Tim: We paid him as we could go. I told the guy up front. I said, “I promise I will pay you if I’ve got to go start shoveling now again. I’ll find a way to pay you,” not maybe in Florida, but, “I’ll find a way to pay you but I need to get through this.” He completely understood the position we were in. he was a great guy, Will Hancock. Still in Birmingham. Great lawyer. Look him up if you need a lawyer in Birmingham. No.

He did an exemplary job. No funny business with the clock. This is another thing for entrepreneurs. Don’t ever let your lawyer into like, “We’ll sue them back.” Litigation is like quicksand. The less movement the better unless you’re incredibly rich because the only person that’s going to walk away with satisfaction in that situation is probably the lawyer.

Andrew: Wow. I would have thought sue them back was a good idea because then you threaten the other person and he wants to walk away and you’re saying, “No, it’s not.” Instead, what did you guys do to resolve this?

Tim: For one, we got it removed from Alabama court to federal court, which puts it in a non-politically appointed judge’s hands. It’s a really, really big deal. There are huge differences in litigating cases on a state level and a federal level. By doing that, then the case starts boiling down to its merits. They tried to paper over a few things and the judge was just having none of it because the federal judges are busy and they don’t want to deal with this nonsense.
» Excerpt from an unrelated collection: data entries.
(** C32: main gives up only for a reason of its environment, and never
    panics.  From any configuration that loads, main either reaches its
    select, and then none of the causes below holds, or exits for one of
    them: a named interface that is gone, a metrics, BEEF plane or dedup
    initialisation that failed, a bind source that is not IPv6 (which only
    any-source mode leaves unchecked until here), or a beacon group that
    cannot be derived.  Every exit comes before the first goroutine is
    started, but for the last, which comes after all of the ingress is
    running. *)
Theorem main_exits_only f c now :
  Load f = inr c →
  (∃ p, wire_main c now = Some (Runs p) ∧ ∀ why, ¬ exit_cause c why) ∨
  (∃ why started, wire_main c now = Some (Exits why started) ∧ exit_cause c why ∧
     (started = [] ∧ early why ∨ started = start_ingress c ∧ ∃ e, why = BeaconFailed e)).
Proof.
  intros HL. pose proof (Load_ok f c HL) as Hok. unfold wire_main. pose proof (prepare_spec c now Hok) as Hp.
  destruct (prepare c now) as [why|[[ifaces rec] fw]] eqn:Ep.
  { right. exists why, []. split_and!; [done..|]. left. split; [done|]. by eapply prepare_early. }
  destruct Hp as (Hearly & _). pose proof (start_manifest_spec c ifaces Hok) as Hm.
  destruct (start_manifest c ifaces) as [[e|gs]|]; [| |done]; cbn.
  - right. eexists _, _. split_and!; [done..|]. right. eauto.
  - left. eexists. split; [done|]. destruct Hm as [Hm _]. intros why Hc.
    destruct why; try (eapply Hm; exact Hc); (eapply Hearly; [|exact Hc]); done.
Qed.

(** ** The process main leaves running *)

Lemma wire_main_runs c now p :
  config_ok c → wire_main c now = Some (Runs p) →
  ∃ ifaces rec fw gs, prepare c now = inr (ifaces, rec, fw) ∧ start_manifest c ifaces = Some (inr gs) ∧
    p = mkProcess fw ifaces (if 0 <? TCPListenPort c then RequireTCPIngress rec else rec) (start_ingress c ++ gs).
Proof.
  intros Hok. unfold wire_main. destruct (prepare c now) as [why|[[ifaces rec] fw]]; [done|].
  destruct (start_manifest c ifaces) as [[e|gs]|] eqn:Em; cbn; [done| |done]. intros [= <-]. by eexists _, _, _, _.
Qed.

Lemma ops_workers c (l : list Z) : (start_worker c <$> l) ≫= start_ops = replicate (length l) SpawnWorker.
Proof. induction l as [|i l IH]; [done|]. rewrite fmap_cons, bind_cons, IH. done. Qed.

Lemma ops_push c class tee port :
  start_push c class tee port ≫= start_ops = if 0 <? port then [SpawnLane false] else [].
Proof. unfold start_push. by destruct (0 <? port). Qed.

(** The goroutines of the ingress start what Lifecycle's plan says. *)
Lemma ops_ingress c :
  start_ingress c ≫= start_ops = replicate (pl_workers (plan_of c)) SpawnWorker ++
    (if pl_tcp (plan_of c) then [RequireTCP; SpawnLane true] else []) ++ replicate (pl_push (plan_of c)) (SpawnLane false).
Proof.
  unfold start_ingress. rewrite !bind_app, ops_workers, !ops_push, length_seqZ. cbn [mbind list_bind start_ops app].
  f_equal. unfold start_tcp, plan_of. cbn [pl_tcp pl_push]. f_equal; [by destruct (0 <? TCPListenPort c)|].
  rewrite !filter_cons, filter_nil.
  repeat match goal with |- context [0 <? ?p] => destruct (Z.ltb_spec 0 p) end;
    repeat case_decide; try lia; done.
Qed.

Definition worker_id (g : Goroutine) : option Z := match g with GWorker wk _ _ _ => Some (wk_id wk) | _ => None end.
Definition is_tcp (g : Goroutine) : bool := match g with GTCP _ _ _ _ => true | _ => false end.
Andrew: So, it actually did go to court and you actually got a judge to get frustrated by this as much as you were?

Tim: Well, he went through the filings and everything and then they lost on a motion for summary judgment. I spent $40,000 on the way to get that.

Andrew: Wow. You didn’t have $50,000, did you at that the time?

Tim: No, but I paid my bill. We were making money as this kind of went on. I think the number one thing and the best reason to hire someone even though he was expensive and so on, he was a great litigator and you need to focus on your business. You can’t let your new vision in life to be to win a lawsuit. You do want to win, of course, but another easy way to lose is to focus on the lawsuit instead of your business.

Andrew: All right. So, you basically are starting this same kind of company. You have two other investigators with you and you’re doing the same thing you described before, checking to make sure that what people said that happened to them and what they’re going through and what they told the insurance company is real.

Tim: Correct.

Andrew: Do you remember one of the early cases. I feel like this is the kind of stuff that’s so fun to hear about, so ridiculous that it could be a great reality TV show.

Tim: We had a guy actually in Alabama who was a minister. One of the investigators posed as a theology student. The guy had a right knee injury. He was literally kind of balanced on his right leg, bouncing up and down saying he felt the power of the lord within him.

Andrew: Oh, I see. So, you go in there. You see him bouncing up and down on this leg that supposedly doesn’t work and you realize, “All right. We got him. He’s clearly lying to the insurance company.”

Tim: Yeah. What we were doing is we said, “Hey, we heard great things about you.” We were completely setup to shoot video. So, we were filming the whole thing.

Andrew: Oh wow. And he knows you’re filming the whole thing because you setup a pretext.

Tim: Yeah. We said we were theology students.

Andrew: Oh wow. Your first client was Liberty Mutual, a huge insurance company. How do you get Liberty Mutual as an insurance company to work with you?

Tim: Begging. A lot of begging.

Andrew: Who do you even beg? I’ve got LinkedIn today. You didn’t have LinkedIn at the time. I don’t know exactly who I would beg at Liberty Mutual to take on my new company if I were to setup a company.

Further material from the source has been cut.